I land at five in the afternoon, local time. For me it’s eleven o’clock at night, and on the ride into the city – first the AirTrain to Jamaica Station, then the J train – New York slowly reveals itself. It appears among the tangle of elevated tracks that wind through Queens, between low roofs and sheet metal workshops. The golden afternoon light reverberates on the brick facades and dyes everything a warm, rusty color. As the train advances, the city condenses. On the horizon, the buildings of center They are cut like a row of teeth. Then, the Williamsburg Bridge: the train crosses suspended over the river and, on the other side, Manhattan suddenly appears, inevitable, definitive. In my other life, many years ago, I would have returned home. Now, returning to this city always means a visit, a certain strangeness.

Hanging out with him dysrhythmiain that fragile hour in which the body doesn’t know exactly which area it lives in, I enter a café identical to many others: measured light, piped music that doesn’t get in the way. I ask a expressed double to keep me up at night. When I go to pay the bartender shakes her head and I think I understand that the card doesn’t work. I’ll show you another one. She repeats the gesture, smiles: “I’ll give it to you. It’s nothing.” I remain motionless, without understanding. A coffee costs four dollars, so it’s not exactly nothing. I spend the next half hour trying to understand why, why. But it isn’t there. The girl, perhaps uncomfortable with my insistent looks, ends up asking me if I also want milk. Actually, what I want is an explanation.

I don’t understand even two days later, when I get lost in the bowels of the subway. I approach the information desk and explain my clumsiness to the man inside. He gets up, leaves the cubicle: could it be his break time and will he leave me there alone? – but, contrary to what my thoughts suggest, without saying a word, he opens the turnstile for me to stop paying and accompanies me, helping me with my suitcases to the corresponding platform. “It’s here,” he informs me. “In two minutes the train will pass.” I thank him and am left, once again, without knowing what to say. I look at him with the same perplexity as the bartender. I would have been less surprised if he had ignored me or if he had snorted at me with that kindness: that of a stranger who accompanies me just for the pure pleasure of accompanying me.

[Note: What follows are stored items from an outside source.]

(* ===== verification/BrokerConnection.v ===== *)
(** * robot-hal-broker: one connection

    Models crates/robot-hal-broker/src/connection.rs: the handshake, the reader that admits
    frames, the loop that dispatches requests, events and finished tasks, the writer, and
    the tasks of [BrokerDispatch], interleaved in any order.

    What travels through a socket is a length and what decoding gave; [encoded_len] is the
    length prost gives to an envelope.  A channel is a list bounded by its capacity; the
    request channel is closed when the loop has ended, the response channel when the
    writer has.  Fields marked as ghosts only record what happened. *)

From S2P Require Import Prelude Core Lifecycle SerialRegistry CanTypes CameraTypes UsbTypes.
From S2P Require Import GpioTypes ShmLayout ShmRing WireCore WireCan WireUsbGpio WireCamera.
From S2P Require Import Envelope BrokerCore BrokerDispatch BrokerSafety.

(** ** Configuration and secrets *)
Record BrokerConfig := mkBrokerConfig {
  cfg_request_queue_capacity : Z;
  cfg_response_queue_capacity : Z;
  cfg_max_in_flight_requests : Z;
}.
Definition BrokerConfig_default : BrokerConfig := mkBrokerConfig 32 64 32.
Definition with_request_queue_capacity (c : BrokerConfig) (capacity : Z) : BrokerConfig :=
  mkBrokerConfig (Z.max capacity 1) (cfg_response_queue_capacity c) (cfg_max_in_flight_requests c).
Definition with_response_queue_capacity (c : BrokerConfig) (capacity : Z) : BrokerConfig :=
  mkBrokerConfig (cfg_request_queue_capacity c) (Z.max capacity 1) (cfg_max_in_flight_requests c).
Definition with_max_in_flight_requests (c : BrokerConfig) (capacity : Z) : BrokerConfig :=
  mkBrokerConfig (cfg_request_queue_capacity c) (cfg_response_queue_capacity c) (Z.max capacity 1).
Record StartupToken := mkStartupToken { token_bytes : list Z }.
Definition StartupToken_authenticates (t : StartupToken) (presented : list Z) : bool :=
  (len presented =? len (token_bytes t)) && bool_decide (presented = token_bytes t).

(** ** Handshake *)
Definition capabilities_of (minor : Z) : list string :=
  can_broker_capabilities minor ++ usb_gpio_broker_capabilities minor
  ++ camera_broker_capabilities minor.
Section handshake.
Context (encoded_len : Envelope → Z).
Definition validate_handshake (expected_token : StartupToken) (request : v1_HandshakeRequest)
    : HalResult (v1_HandshakeResponse * NegotiatedLimits) :=
  if negb (StartupToken_authenticates expected_token (hsq_startup_token request)) then
    Err (protocol_error "runtime.protocol.authentication_failed" "runtime.protocol.handshake"
           Conflict false "startup token did not authenticate the connection")
  else
    handshake_minor_range request ≫= λ '(client_minimum, client_maximum),
    negotiate_protocol_minor (hsq_protocol_major request) client_minimum client_maximum
      PROTOCOL_MAJOR PROTOCOL_MINOR_MINIMUM PROTOCOL_MINOR_MAXIMUM ≫= λ selected_minor,
    let capabilities := capabilities_of selected_minor in
    if existsb (λ c, bool_decide (c ∉ capabilities)) (hsq_required_capabilities request) then
      Err (protocol_error "runtime.protocol.unsupported_capability" "runtime.protocol.handshake"
             Conflict false "a required capability is not supported")
    else
      let limit v := default usize_max (try_from usize_max v) in
      let frame_limit := limit (hsq_max_frame_bytes request) in
      let read_limit := limit (hsq_max_read_bytes request) in
      let write_limit := limit (hsq_max_write_bytes request) in
      if (frame_limit =? 0) || (MAX_FRAME_BYTES <? frame_limit) || (read_limit =? 0)
         || (write_limit =? 0) || (frame_limit <? read_response_encoded_len read_limit)
         || (frame_limit <? write_request_encoded_len write_limit)
      then Err (invalid_message "negotiated frame/read/write byte limits are invalid")
      else
        let response :=
          mk_v1_HandshakeResponse PROTOCOL_MAJOR selected_minor capabilities
            (hsq_max_frame_bytes request) (hsq_max_read_bytes request)
            (hsq_max_write_bytes request) PROTOCOL_MINOR_MINIMUM PROTOCOL_MINOR_MAXIMUM in
        if frame_limit <? encoded_len (mkEnvelope u64_max (Some (HandshakeResponse response))) then
          Err (invalid_message "negotiated frame limit cannot contain the handshake response")
        else Ok (response, mkNegotiatedLimits selected_minor frame_limit read_limit write_limit).
End handshake.

Lemma authenticates_spec t presented :
  StartupToken_authenticates t presented = bool_decide (presented = token_bytes t).
Proof.
  unfold StartupToken_authenticates. case_bool_decide as H; [|by rewrite andb_false_r].
  by rewrite H, Z.eqb_refl.
Qed.
Lemma validate_handshake_token encoded_len t request r :
  validate_handshake encoded_len t request = Ok r → hsq_startup_token request = token_bytes t.
Proof.
  unfold validate_handshake. rewrite authenticates_spec. by case_bool_decide.
Qed.

(** ** State of a connection *)
Record InboundRequest := mkInboundRequest { in_envelope : Envelope; in_encoded_len : Z }.
Definition in_id (r : InboundRequest) : Z := env_request_id (in_envelope r).
Record OutboundEnvelope := mkOutboundEnvelope { out_envelope : Envelope; out_max_frame_bytes : Z }.
Inductive ReaderState := ReaderLoop | ReaderWaitsLimit | ReaderDone (result : HalResult unit).
Inductive LoopState := LoopRunning | LoopEnded (failure : option HalError).
Inductive WriterState := WriterLoop | WriterDone (result : HalResult unit).
Record Connection := mkConnection {
  cn_active : gset Z;
  cn_requests : list InboundRequest;
  cn_responses : list OutboundEnvelope;
  cn_limits : option NegotiatedLimits;
  cn_tasks : list (Z * prog Envelope);
  cn_sessions : BrokerSessions;
  cn_reader : ReaderState;
  cn_loop : LoopState;
  cn_writer : WriterState;
  cn_cancel : bool;
  (* ghosts: the handshake accepted, the sessions granted, the calls made, the requests
     admitted and answered, the envelopes written *)
  cn_handshake : option v1_HandshakeRequest;
  cn_grants : list Grant;
  cn_calls : list (sigT RtE);
  cn_admitted : list Z;
  cn_answered : list Z;
  cn_written : list Envelope;
}.
Definition Connection_init : Connection :=
  mkConnection ∅ [] [] None [] BrokerSessions_default ReaderLoop LoopRunning WriterLoop false
    None [] [] [] [] [].

Definition set_active (c : Connection) (a : gset Z) : Connection :=
  mkConnection a (cn_requests c) (cn_responses c) (cn_limits c) (cn_tasks c) (cn_sessions c)
    (cn_reader c) (cn_loop c) (cn_writer c) (cn_cancel c) (cn_handshake c) (cn_grants c)
    (cn_calls c) (cn_admitted c) (cn_answered c) (cn_written c).
Definition set_requests (c : Connection) (r : list InboundRequest) (admitted : list Z)
    : Connection :=
  mkConnection (cn_active c) r (cn_responses c) (cn_limits c) (cn_tasks c) (cn_sessions c)
    (cn_reader c) (cn_loop c) (cn_writer c) (cn_cancel c) (cn_handshake c) (cn_grants c)
    (cn_calls c) admitted (cn_answered c) (cn_written c).
Definition set_responses (c : Connection) (r : list OutboundEnvelope) : Connection :=
  mkConnection (cn_active c) (cn_requests c) r (cn_limits c) (cn_tasks c) (cn_sessions c)
    (cn_reader c) (cn_loop c) (cn_writer c) (cn_cancel c) (cn_handshake c) (cn_grants c)
    (cn_calls c) (cn_admitted c) (cn_answered c) (cn_written c).
Definition set_reader (c : Connection) (r : ReaderState) : Connection :=
  mkConnection (cn_active c) (cn_requests c) (cn_responses c) (cn_limits c) (cn_tasks c)
    (cn_sessions c) r (cn_loop c) (cn_writer c) (cn_cancel c) (cn_handshake c) (cn_grants c)
    (cn_calls c) (cn_admitted c) (cn_answered c) (cn_written c).
Definition set_tasks (c : Connection) (t : list (Z * prog Envelope)) : Connection :=
  mkConnection (cn_active c) (cn_requests c) (cn_responses c) (cn_limits c) t (cn_sessions c)
    (cn_reader c) (cn_loop c) (cn_writer c) (cn_cancel c) (cn_handshake c) (cn_grants c)
    (cn_calls c) (cn_admitted c) (cn_answered c) (cn_written c).
(** [break], then [tasks.abort_all()] and the loop that joins the aborted tasks. *)
Definition end_loop (c : Connection) (failure : option HalError) : Connection :=
  mkConnection (cn_active c) (cn_requests c) (cn_responses c) (cn_limits c) [] (cn_sessions c)
    (cn_reader c) (LoopEnded failure) (cn_writer c) (cn_cancel c) (cn_handshake c) (cn_grants c)
    (cn_calls c) (cn_admitted c) (cn_answered c) (cn_written c).
Definition set_negotiated (c : Connection) (limits : NegotiatedLimits) (h : v1_HandshakeRequest)
    : Connection :=
  mkConnection (cn_active c) (cn_requests c) (cn_responses c) (Some limits) (cn_tasks c)
    (cn_sessions c) (cn_reader c) (cn_loop c) (cn_writer c) (cn_cancel c) (Some h) (cn_grants c)
    (cn_calls c) (cn_admitted c) (cn_answered c) (cn_written c).
(** A task moves: its program, the sessions, and the ghosts of a call. *)
Definition set_task_state (c : Connection) (t : list (Z * prog Envelope)) (s : BrokerSessions)
    (grants : list Grant) (calls : list (sigT RtE)) : Connection :=
  mkConnection (cn_active c) (cn_requests c) (cn_responses c) (cn_limits c) t s
    (cn_reader c) (cn_loop c) (cn_writer c) (cn_cancel c) (cn_handshake c) grants
    calls (cn_admitted c) (cn_answered c) (cn_written c).
Definition set_writer (c : Connection) (responses : list OutboundEnvelope) (w : WriterState)
    (cancel : bool) (written : list Envelope) : Connection :=
  mkConnection (cn_active c) (cn_requests c) responses (cn_limits c) (cn_tasks c) (cn_sessions c)
    (cn_reader c) (cn_loop c) w cancel (cn_handshake c) (cn_grants c)
    (cn_calls c) (cn_admitted c) (cn_answered c) written.
(** [remove_active]; when the loop answers, the ghost records it. *)
Definition remove_active (c : Connection) (request_id : Z) : Connection :=
  set_active c (cn_active c ∖ {[request_id]}).
Definition answered (c : Connection) (request_id : Z) : Connection :=
  mkConnection (cn_active c) (cn_requests c) (cn_responses c) (cn_limits c) (cn_tasks c)
    (cn_sessions c) (cn_reader c) (cn_loop c) (cn_writer c) (cn_cancel c) (cn_handshake c)
    (cn_grants c) (cn_calls c) (cn_admitted c) (cn_answered c ++ [request_id]) (cn_written c).

Definition negotiated_frame_limit (limits : option NegotiatedLimits) : Z :=
  match limits with Some l => lim_max_frame_bytes l | None => MAX_FRAME_BYTES end.

Section connection.
Context (encoded_len : Envelope → Z) (config : BrokerConfig) (startup_token : StartupToken)
  (owner : OwnerId).
Implicit Types (c : Connection).

(** ** Responses *)
Definition connection_lost : HalError :=
  protocol_error "runtime.protocol.connection_lost" "runtime.protocol.write" Unavailable true
    "broker response channel is closed".
Definition send_response c (response : Envelope) (max_frame_bytes : Z) : Connection * HalResult unit :=
  match cn_writer c with
  | WriterDone _ => (c, Err connection_lost)
  | WriterLoop =>
      if cfg_response_queue_capacity config <=? len (cn_responses c)
      then (c, Err response_queue_full)
      else (set_responses c (cn_responses c ++ [mkOutboundEnvelope response max_frame_bytes]), Ok ())
  end.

We are more accustomed to hostility, I suppose, because after all humans are dogmatic beings. In this regard, years ago, in a short and luminous book, My homeland was an apple seedby Nobel Prize winner Herta Müller, I read some passages that struck me. The book, a sort of memoir in which the Romanian writer converses with the journalist Angelika Klammer, reflects on her life and childhood and recounts the harshness with which her mother hit her throughout her childhood: with rags, with sticks, with her hands. The apology didn’t matter; They beat her every day, regardless of the reason. In that context, he explains, he would not have been able to interpret a caress, accustomed as he was to violence. “I think unexpected tenderness can be as scary as unexpected violence, if not more so.” The child who is beaten daily gets used to the pain, loses fear and the feeling of dignity is reversed; Then something appears like the desire to perceive himself in pain, to overcome the humiliation with a sort of haughty pride that proclaims that he is safe, that they can no longer harm him.

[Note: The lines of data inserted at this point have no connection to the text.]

(* ===== verification/CameraWorker.v ===== *)
(** * robot-hal-runtime: the thread that owns a camera

    Models [CameraCommand], [CameraWorker], [spawn_worker] and [RuntimeFrameSink] of
    crates/robot-hal-runtime/src/camera_manager.rs over the frame ring ([ShmRing]) and any
    native session ([CameraCaptureSession]).

    As in [Worker], a thread is a record of what it shares with its handles and of the
    place it has reached.  What it adds is the admission lock: the thread holds it during a
    native operation, the handles while they enqueue a command or ask to close, so that
    these happen while no operation runs.  The handles hold it for one step, so the lock is
    taken exactly in the phases [KPerform] and [KCapture]. *)

From S2P Require Import Prelude Core Lifecycle LeaseTable SerialRegistry Worker.
From S2P Require Import CameraTypes ShmLayout ShmRing.

(** ** The native session *)
(** A run of [capture_into]: the publications it makes, each depending on the outcome of
    those before, and its result. *)
Inductive CaptureRun (S : Type) :=
  | CaptureDone (session : S) (result : HalResult unit)
  | CapturePublish (metadata : CameraFrameMetadata) (copy : CopyPayload)
      (next : HalResult unit → CaptureRun S).
Global Arguments CaptureDone {S}.
Global Arguments CapturePublish {S}.
(** [copy_payload] is given a [&mut \[u8\]], whose length it cannot change. *)
Fixpoint copies_in_place {S} (run : CaptureRun S) : Prop :=
  match run with
  | CaptureDone _ _ => True
  | CapturePublish _ copy next => copier_in_place copy ∧ ∀ r, copies_in_place (next r)
  end.
Class CameraCaptureSession (S : Type) := {
  cam_format : S → CameraFormat;
  cam_capture_into : S → Z → CaptureRun S;
  cam_controls : S → S * HalResult (list CameraControlDescriptor);
  cam_get_control : S → CameraControlKind → S * HalResult CameraControlValue;
  cam_set_control : S → CameraControlKind → CameraControlValue → S * HalResult unit;
  cam_set_auto : S → CameraControlKind → bool → S * HalResult unit;
  cam_close : S → HalResult unit;
  (** dimensions are [u32] *)
  cam_format_u32 session : 0 <= cf_width (cam_format session) ∧ 0 <= cf_height (cam_format session);
  cam_in_place session timeout : copies_in_place (cam_capture_into session timeout);
}.
(** [CameraCaptureSession::capture_into], for sessions that only provide [capture]. *)
Definition default_copy (payload : list Z) : CopyPayload := λ destination,
  if (length destination <? length payload)%nat then
    (destination,
     Err (camera_invalid_frame "camera.capture_into"
            "camera frame payload exceeds the provided sink capacity"))
  else (payload ++ drop (length payload) destination, Ok (Z.of_nat (length payload))).
Definition default_capture_into {S} (captured : S * HalResult CameraFrame) : CaptureRun S :=
  match captured with
  | (session, Err error) => CaptureDone session (Err error)
  | (session, Ok frame) =>
      CapturePublish (frame_metadata frame) (default_copy (frame_payload frame))
        (λ published, CaptureDone session published)
  end.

Perhaps this is why we live prepared for hostility, anticipating the negative, as if mistrust were a form of defense (and it is). However, I recently came across a phenomenon within the psychology of memory called enticementwhich describes how prior exposure to a stimulus (a word, image, sound, or experience) influences the response to subsequent stimuli. There is also something known as enticement of kindness: the idea that a kind gesture, such as receiving a coffee, can predispose us to see our surroundings in a kinder way and to act more generously.

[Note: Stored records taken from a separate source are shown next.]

(** ** State *)
Record CameraEntry := mkCameraEntry {
  nt_resource : ResourceId;
  nt_owner : OwnerId;
  nt_lease : LeaseToken;
}.
Record CameraClosed := mkCameraClosed {
  nc_resource : ResourceId;
  nc_lease : LeaseToken;
  nc_terminal_error : option HalError;
}.
Record CameraState := mkCameraState {
  cs_leases : LeaseTable;
  cs_sessions : gmap SessionId CameraEntry;
  cs_closed : gmap SessionId CameraClosed;
}.
Definition CameraState_default : CameraState := mkCameraState LeaseTable_default ∅ ∅.
Definition set_cs_leases (st : CameraState) (t : LeaseTable) : CameraState :=
  mkCameraState t (cs_sessions st) (cs_closed st).
Definition camera_release (st : CameraState) (resource : ResourceId) (id : SessionId) : CameraState :=
  set_cs_leases st (LeaseTable_release (cs_leases st) resource id).1.

(** ** Errors *)
Definition camera_not_configured (op : string) : HalError :=
  runtime_error "runtime.adapter.not_configured" Unavailable op false "no Camera adapter was registered".
Definition camera_close_timeout (op timeout : string) : HalError :=
  runtime_error "runtime.session.close_timeout" Unavailable op false
    ("camera worker did not release its native session within " +:+ timeout
     +:+ "; the resource remains quarantined").
Definition camera_open_timeout (op timeout : string) : HalError :=
  runtime_error "runtime.transport.timeout" Unavailable op true
    ("camera worker did not finish opening within " +:+ timeout +:+ "; the resource remains quarantined").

Kindness, if given without calculation, has a chaining effect. He lives in gestures, in the apparently insignificant: in greeting, in saying good morning, in looking each other in the eyes. Some will say they are obvious, clichés, truisms. Maybe they’re right. But over the course of forty-eight hours, upon my arrival in that city I usually describe as hostile, two strangers reminded me that being kind costs just as much as not being kind. That kindness, when it occurs, is not meant to change the world, but sustains it for a moment. And perhaps that moment, amidst the noise, is the most discreet form of hope.